I defend the right for any developer to assert, "You cannot resell your license," just as they can assert, "You can only use our product to compose waltzes in the bathtub," because people may freely decline to purchase their product for any reason. The problem is that such restrictive clauses are usually buried somewhere on the website or in the EULA, and the burden is on the consumer to not only search out that information, but to know it may exist in the first place.

Before the Nutrition Facts label became standardized by law in 1990, the burden was on consumers to peruse the information buried on unregulated food packaging and use calculators to determine nutritional content. In my opinion, the no-resale clause is important enough that it shouldn't be buried — it really ought to be visible at a glance. It should pop up as a alert before a product is purchased, or at least become a standardized label that's as easy to spot as "*Calories 170*".


----------



## JohnG (Feb 15, 2021)

I agree with @Polkasound -- I'm not waiting for some governmental intervention to protect my right to resell sound libraries. Besides, we've seen this debate 100x on v.i. control, and no doubt also on the-site-formerly-known-as-gearslutz etc. It's a dead horse.

A much more interesting question to me is stuff in general. You hear of many people 10s of thousands in debt on high-interest credit cards, who nevertheless are paying to keep even more belongings in storage because their apartments are too packed.

Maybe we just can't resist the gravitational pull of decades of advertising that assures us, "you _deserve_ this..."


----------



## Saxer (Feb 15, 2021)

Renting instead of owning is a healthy concept. It leads to better durable products instead of the pressure of fast replacement just to generate sales. And it avoids the hoarding of products. What you don't need you would stop to rent.
But it doesn't really work in our economic system (except for companies with tax write off). May take a few generations to establish such a system but it makes sense in a lot of ways. We are a culture of owners and can never get enough. Main world problem.

But today I like to own software licenses instead of renting. As a musician you'll never know what will happen (as Covid shows). I'm really glad I don't have a lot of running costs today! I can stop buying things and use what I own.


----------



## Macrawn (Feb 15, 2021)

JohnG said:


> I agree with @Polkasound -- I'm not waiting for some governmental intervention to protect my right to resell sound libraries. Besides, we've seen this debate 100x on v.i. control, and no doubt also on the-site-formerly-known-as-gearslutz etc. It's a dead horse.
> 
> A much more interesting question to me is stuff in general. You hear of many people 10s of thousands in debt on high-interest credit cards, who nevertheless are paying to keep even more belongings in storage because their apartments are too packed.
> 
> Maybe we just can't resist the gravitational pull of decades of advertising that assures us, "you _deserve_ this..."

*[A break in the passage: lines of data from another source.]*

(* ===== verification/Quotient.v ===== *)
(** The polynomials behind the transforms of the prover: interpolation on the powers of
    a root, products of coefficient lists, and the exact division by [X^n - 1]. *)

From Stdlib Require Import Field ArithRing.
From S2P Require Import Prelude Field Dft.

(** The polynomial with the [n] coefficients [p], at [x]. *)
Definition ev {K} `{KField K} (p : nat -> K) (n : nat) (x : K) : K := ksum (fun t => kpow x t * p t)%K n.

(** The coefficients of a product, and of its quotient by [X^n - 1]. *)
Definition conv {K} `{KField K} (p r : nat -> K) (n k : nat) : K :=
  ksum (fun t => if ((t <=? k) && (k <? t + n))%nat then (p t * r (k - t)%nat)%K else 0%K) n.
Definition quotient {K} `{KField K} (p r : nat -> K) (n j : nat) : K := conv p r n (n + j).

(** [p] takes the values [x] on the powers of [w]. *)
Definition interpolates {K} `{KField K} (w : K) (n : nat) (p x : nat -> K) : Prop :=
  forall i, (i < n)%nat -> ev p n (kpow w i) = x i.

Section Polynomials.
Context {K : Type} {F : KField K}.
Add Field K_field_q : (k_theory (K := K)).
#[local] Open Scope field_scope.
Implicit Types (p r x : nat -> K) (w y : K) (n : nat).

Lemma ksum_app f n m : ksum f (n + m) = ksum f n + ksum (fun j => f (n + j)%nat) m.
Proof.
  induction m as [|m IH]; cbn [ksum]; [rewrite Nat.add_0_r; ring|].
  rewrite Nat.add_succ_r. cbn [ksum]. rewrite IH. ring.
Qed.

Lemma ksum_zeros f n : (forall i, (i < n)%nat -> f i = 0) -> ksum f n = 0.
Proof. intros H. by rewrite (ksum_ext f (fun _ => 0)), ksum_zero. Qed.

(** A window of a sum. *)
Lemma ksum_window f t n m : (t + n <= m)%nat ->
  ksum (fun k => if ((t <=? k) && (k <? t + n))%nat then f (k - t)%nat else 0) m = ksum f n.
Proof.
  intros Hm. replace m with (t + (n + (m - t - n)))%nat by lia. rewrite !ksum_app.
  rewrite ksum_zeros.
  2:{ intros i Hi. by rewrite (proj2 (Nat.leb_gt t i)) by lia. }
  rewrite (ksum_zeros _ (m - t - n)).
  2:{ intros i Hi. rewrite (proj2 (Nat.ltb_ge _ (t + n))) by lia. by rewrite andb_false_r. }
  rewrite (ksum_ext _ f); [ring|]. intros i Hi.
  rewrite (proj2 (Nat.leb_le t _)), (proj2 (Nat.ltb_lt _ (t + n))) by lia. cbn. f_equal. lia.
Qed.

Lemma ev_ext p r n y : (forall t, (t < n)%nat -> p t = r t) -> ev p n y = ev r n y.
Proof. intros H. apply ksum_ext. intros t Ht. by rewrite H. Qed.

Lemma ev_plus p r n y : ev (fun t => p t + r t) n y = ev p n y + ev r n y.
Proof. unfold ev. rewrite <- ksum_plus. apply ksum_ext. intros; ring. Qed.

Lemma ev_scale c p n y : ev (fun t => c * p t) n y = c * ev p n y.
Proof. unfold ev. rewrite <- ksum_scale. apply ksum_ext. intros; ring. Qed.

Lemma ev_shift c p n y : ev (fun t => kpow c t * p t) n y = ev p n (c * y).
Proof. apply ksum_ext. intros t _. rewrite kpow_mul_l. ring. Qed.

Lemma ev_product p r n y : ev p n y * ev r n y = ev (conv p r n) (n + n) y.
Proof.
  transitivity (ksum (fun t => kpow y t * p t * ev r n y) n).
  { transitivity (ev r n y * ev p n y); [ring|]. unfold ev at 2. rewrite <- ksum_scale. apply ksum_ext. intros; ring. }
  transitivity (ksum (fun t => ksum (fun k => kpow y k *
    (if ((t <=? k) && (k <? t + n))%nat then p t * r (k - t)%nat else 0)) (n + n)) n).
  { apply ksum_ext. intros t Ht. transitivity (ksum (fun u => kpow y (t + u) * (p t * r u)) n).
    { unfold ev. rewrite <- ksum_scale. apply ksum_ext. intros u _. rewrite kpow_add. ring. }
    rewrite <- (ksum_window _ t n (n + n)) by lia. apply ksum_ext. intros k _.
    destruct (Nat.leb_spec t k); cbn [andb]; [|ring]. destruct (k <? t + n)%nat; [|ring].
    by replace (t + (k - t))%nat with k by lia. }
  rewrite ksum_swap. apply ksum_ext. intros k _. unfold conv. by rewrite <- ksum_scale.
Qed.

(** Reduction modulo [X^n - 1]. *)
Lemma ev_reduce c n y :
  ev c (n + n) y = ev (fun j => c j + c (n + j)%nat) n y + (kpow y n - 1) * ev (fun j => c (n + j)%nat) n y.
Proof.
  unfold ev at 1. rewrite ksum_app. fold (ev c n y).
  replace (ksum (fun j => kpow y (n + j) * c (n + j)%nat) n) with (kpow y n * ev (fun j => c (n + j)%nat) n y).
  2:{ unfold ev. rewrite <- ksum_scale. apply ksum_ext. intros; rewrite kpow_add; ring. }
  rewrite ev_plus. ring.
Qed.

(** ** Interpolation *)

Section Root.
Context (d : nat) (w : K) (Htwo : 1 + 1 <> 0) (Hw : root2 d w).
Notation n := (2 ^ d)%nat.

Lemma dft_ev p i : dft w n p i = ev p n (kpow w i).
Proof. apply ksum_ext. intros t _. by rewrite kpow_mul. Qed.

Lemma root_inverse : exists w', w * w' = 1 /\ root2 d w'.
Proof.
  assert (H : w * kinv w = 1) by (field; by eapply root2_nonzero).
  exists (kinv w). split; [done|]. by eapply root2_inverse.
Qed.

(** Coefficients are determined by the values. *)
Lemma interpolates_unique p r x t : interpolates w n p x -> interpolates w n r x -> (t < n)%nat -> p t = r t.
Proof.
  intros Hp Hr Ht. destruct root_inverse as (w' & Hinv & Hw').
  assert (E : kpow (1 + 1) d * p t = kpow (1 + 1) d * r t).
  { rewrite <- !(dft_inverse d w w') by done. unfold dft at 1 3. apply ksum_ext. intros i Hi.
    rewrite !dft_ev. by rewrite Hp, Hr. }
  assert (Hn : kpow (1 + 1) d <> 0) by (by apply kpow_nonzero).
  transitivity (kpow (1 + 1) d * p t / kpow (1 + 1) d); [by field|]. rewrite E. by field.
Qed.

(** The inverse transform interpolates. *)
Lemma idft_interpolates w' k x : w * w' = 1 -> kpow (1 + 1) d * k = 1 ->
  interpolates w n (fun t => dft w' n x t * k) x.
Proof.
  intros Hinv Hk i Hi. transitivity (k * dft w n (dft w' n x) i).
  { rewrite dft_ev, <- ev_scale. apply ev_ext. intros; ring. }
  rewrite (dft_inverse d w' w); [|done|by eapply root2_inverse|done| |done].
  - transitivity (kpow (1 + 1) d * k * x i); [ring|]. rewrite Hk. ring.
  - rewrite <- Hinv. ring.
Qed.

Lemma kpow_root i : kpow (kpow w i) n = 1.
Proof. by rewrite <- kpow_mul, Nat.mul_comm, kpow_mul, root2_one, kpow_one. Qed.

(** When [c] takes the products of the values of [a] and [b], the difference of the
    polynomials is a multiple of [X^n - 1]. *)
Lemma division a b c xa xb : interpolates w n a xa -> interpolates w n b xb ->
  interpolates w n c (fun i => xa i * xb i) -> forall y,
  ev a n y * ev b n y - ev c n y = (kpow y n - 1) * ev (quotient a b n) n y.
Proof.
  intros Ha Hb Hc y. rewrite ev_product, ev_reduce.
  rewrite (ev_ext (fun j => conv a b n j + conv a b n (n + j)%nat) c).
  { unfold quotient. ring. }
  intros t Ht. apply (interpolates_unique (fun j => conv a b n j + conv a b n (n + j)%nat) c (fun i => xa i * xb i) t); [|exact Hc|done]. intros i Hi.
  rewrite <- Ha, <- Hb by done. rewrite ev_product, ev_reduce, kpow_root. ring.
Qed.
End Root.

(** On the coset of a root of minus one the factor is minus two. *)
Lemma division_coset d eta a b c xa xb i : 1 + 1 <> 0 -> root2 (S d) eta ->
  let n := (2 ^ d)%nat in let w := kpow eta 2 in
  interpolates w n a xa -> interpolates w n b xb -> interpolates w n c (fun i => xa i * xb i) ->
  let y := eta * kpow w i in
  ev a n y * ev b n y - ev c n y = - (1 + 1) * ev (quotient a b n) n y.
Proof.
  intros H2 He n w Ha Hb Hc y. assert (Hw : root2 d w) by (by apply root2_square).
  rewrite (division d w H2 Hw a b c xa xb Ha Hb Hc). f_equal.
  unfold y. rewrite kpow_mul_l. unfold n. rewrite (kpow_root d w Hw). cbn [root2] in He. rewrite He. ring.
Qed.
End Polynomials.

I think it's interesting the the subscription model is moving to actual physical stuff too.

My parents are baby boomers and have always had a keep up with the Jones's attitude as well as you can't take it with you so spend it attitude.

It's an entire generation that spent most of their dough on toys and depreciating assets. That's their response to the austerity of the great depression generation.

I decided for me that I don't want debt. I own my cars and we drive them until they literally go to the junkyard. I own my house which is a two family and I rent half of it. I get paid to live here basically. It's a bit of a sacrifice in terms of privacy but I get security in return. 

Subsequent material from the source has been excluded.